- Country: Canada;
- Location: Mississauga, Ontario
- Coordinates: 43°41′30.04″N 79°36′36.55″W﻿ / ﻿43.6916778°N 79.6101528°W
- Status: Operational
- Commission date: February 1, 2006
- Owner: Greater Toronto Airports Authority

Thermal power station
- Primary fuel: Natural gas
- Cogeneration?: Yes

Power generation
- Nameplate capacity: 117 MW

= GTAA Cogeneration Plant =

Power station in Mississauga, Ontario, Canada

GTAA Cogeneration Plant is a combined cycle natural gas and steam power station owned by the Greater Toronto Airports Authority, in Mississauga, Ontario. The plant is primarily used to supply steam (for heating and cooling) and power to the Toronto Pearson International Airport with surplus power sold onto the Ontario grid.

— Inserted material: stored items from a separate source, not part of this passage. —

(** The second half of an iteration, from a parser in its body state. *)
Lemma body_half s pre rem :
  zlen (pre ++ rem) < 2 ^ 64 → body_wf (host_parser s) →
  state (host_parser s) = PC_PKG_BODY →
  (∃ p', parser_wf p' ∧ state p' ≠ PC_PKG_CLOSED ∧
     pending p' = pending (host_parser s) ++ rem ∧ incomplete (pending p') ∧
     pc__pkg_body s (pre ++ rem) (zlen pre) (zlen (pre ++ rem)) =
       Val (host_set_parser p' s, zlen (pre ++ rem))) ∨
  (∃ c rest p', rem = c ++ rest ∧ body_wf p' ∧ state p' = PC_PKG_BODY ∧
     pending (host_parser s) ++ c = head_buf p' ++ body_bytes p' ∧
     pc__pkg_body s (pre ++ rem) (zlen pre) (zlen (pre ++ rem)) =
       (s' ← host_cb (u8 (default 0 (head (head_buf p')))) (body_bytes p')
               (host_set_parser p' s);
        q ← pc_pkg_parser_reset (host_parser s');
        Val (host_set_parser q s', zlen (pre ++ c)))).
Proof.
  intros Hn Hwf Hst. rewrite pkg_body_step by done.
  set (p := host_parser s) in *. set (p1 := body_fill p (body_chunk p rem)).
  assert (body_wf p1) as Hwf1 by (by apply body_fill_wf).
  assert (pending p1 = pending p ++ body_chunk p rem) as Hp by (by apply body_fill_pending).
  pose proof Hwf as (Hl & Hs & Ho & Hps & Hpo & Hb).
  destruct (pkg_offset p1 =? pkg_size p) eqn:E; b2p.
  - right. exists (body_chunk p rem), (drop (Z.to_nat (pkg_size p - pkg_offset p)) rem), p1.
    split; [unfold body_chunk; by rewrite take_drop|]. split; [done|]. split; [done|]. split.
    + rewrite <- Hp. by apply body_wf_pending.
    + by rewrite zlen_app.
  - left. pose proof Hwf1 as (_ & _ & _ & _ & Hpo1 & Hb1).
    assert (body_chunk p rem = rem) as Hall.
    { unfold body_chunk. apply take_ge.
      simpl in E, Hpo1. unfold body_chunk in E, Hpo1. rewrite zlen_take in *. unfold zlen in *. lia. }
    change (pkg_size p1) with (pkg_size p) in *.
    exists p1. rewrite Hall in Hp. split; [|split; [|split; [done|split]]].
    + split; [done|]. split; [done|]. change (state p1) with (state p). rewrite Hst.
      split; [done|]. split; [done|]. split; [change (pkg_size p1) with (pkg_size p); lia|].
      destruct Hb1 as [[? _]|?]; [simpl in *; lia|done].
    + change (state p1) with (state p). by rewrite Hst.
    + apply incomplete_body; [done|done|]. change (pkg_size p1) with (pkg_size p). lia.
    + by rewrite Hall, zlen_app.
Qed.

Lemma wf_incomplete p : parser_wf p → state p ≠ PC_PKG_CLOSED → incomplete (pending p).
Proof.
  intros (Hl & Hs & H) Hne. destruct (state p) eqn:Hst; [| |done].
  - destruct H as (Ho & Hb & H4). unfold pending. rewrite Hst.
    destruct (decide (head_offset p = 4)) as [E|].
    + right. specialize (H4 E). rewrite E.
      rewrite !(take_ge (head_buf p)) by lia. unfold zlen. lia.
    + left. rewrite zlen_take. unfold zlen. lia.
  - destruct H as (Ho & Hps & Hpo & b & Hb & Hbl). apply incomplete_body; [|done|lia].
    repeat split; try done; try lia. eauto.
Qed.

Lemma complete_not_incomplete p : body_wf p → ¬ incomplete (head_buf p ++ body_bytes p).
Proof.
  intros Hwf. pose proof (body_bytes_length p Hwf) as Hbb. destruct Hwf as (Hl & _).
  pose proof (head_len_range (head_buf p)). unfold incomplete.
  rewrite (take_app_length' (head_buf p) _ 4), zlen_app, Hbb by lia. unfold zlen. lia.
Qed.

(** What an iteration does, from a parser that can go on: a body that does not
    fit in memory, a package still incomplete, or a callback. *)
Definition iter_done (p : pc_pkg_parser_t) (rem : bytes) (s : S) (run : exec (S * bool)) : Prop :=
  ∃ p', parser_wf p' ∧ state p' ≠ PC_PKG_CLOSED ∧ pending p' = pending p ++ rem ∧
    incomplete (pending p') ∧ run = Val (host_set_parser p' s, true).

Definition iter_call (fuel : nat) (p : pc_pkg_parser_t) (pre rem : bytes) (s : S)
    (run : exec (S * bool)) : Prop :=
  ∃ c rest p', rem = c ++ rest ∧ c ≠ [] ∧ body_wf p' ∧ state p' = PC_PKG_BODY ∧
    pending p ++ c = head_buf p' ++ body_bytes p' ∧
    run = (s' ← host_cb (u8 (default 0 (head (head_buf p')))) (body_bytes p')
                  (host_set_parser p' s);
           q ← pc_pkg_parser_reset (host_parser s');
           match state q with
           | PC_PKG_CLOSED => Val (host_set_parser q s', true)
           | _ => feed_loop fuel (host_set_parser q s') ((pre ++ c) ++ rest)
                    (zlen (pre ++ c)) (zlen ((pre ++ c) ++ rest))
           end).

Lemma iter_from_body fuel s pre c1 rest1 p p1 :
  zlen (pre ++ c1 ++ rest1) < 2 ^ 64 → incomplete (pending p) → fuel ≠ O →
  body_wf p1 → state p1 = PC_PKG_BODY → pending p1 = pending p ++ c1 →
  let rem := c1 ++ rest1 in
  let run :=
    '(s, offset) ← pc__pkg_body (host_set_parser p1 s) (pre ++ rem) (zlen (pre ++ c1))
                     (zlen (pre ++ rem));
    match state (host_parser s) with
    | PC_PKG_CLOSED => Val (s, true)
    | _ => feed_loop fuel s (pre ++ rem) offset (zlen (pre ++ rem))
    end in
  iter_done p rem s run ∨ iter_call fuel p pre rem s run.
Proof.
  intros Hn Hinc Hf Hwf1 Hst1 Hp1 rem run. subst rem run.
  replace (pre ++ c1 ++ rest1) with ((pre ++ c1) ++ rest1) in * by (by rewrite app_assoc).
  destruct (body_half (host_set_parser p1 s) (pre ++ c1) rest1)
    as [(p' & Hw & Hnc' & Hpend & Hi & E)|(c & rest & p' & Ec & Hw & Hst' & Hpend & E)];
    rewrite ?get_set; try done; rewrite get_set, Hp1, <- app_assoc in Hpend;
    rewrite set_set in E; rewrite E.
  - left. exists p'. repeat (split; [done|]). rewrite bind_Val, get_set.
    destruct fuel; [done|]. destruct (state p') eqn:?; [..|done]; simpl; by rewrite Z.ltb_irrefl.
  - right. exists (c1 ++ c), rest, p'. subst rest1.
    split; [by rewrite app_assoc|]. split; [|split; [done|split; [done|split; [done|]]]].
    + intros E0. apply (complete_not_incomplete p' Hw). by rewrite <- Hpend, E0, app_nil_r.
    + rewrite bind_assoc. rewrite <- !app_assoc.
      destruct (host_cb _ _ _); simpl; [|done..].
      destruct (pc_pkg_parser_reset _); simpl; [|done..]. by rewrite get_set.
Qed.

The plant is located across from the airport at Elmbank Road and Network Road next to the Central Utilities Plant.

==Description==

The plant consists of:
- 117-MW, 2+1 CCGT with LM6000PD gas turbines

==See also==

- TransAlta Mississauga Cogeneration Plant - formerly located at Derry Road and Airport Road within the airport and next to the former McDonnell Douglas plant, now demolished.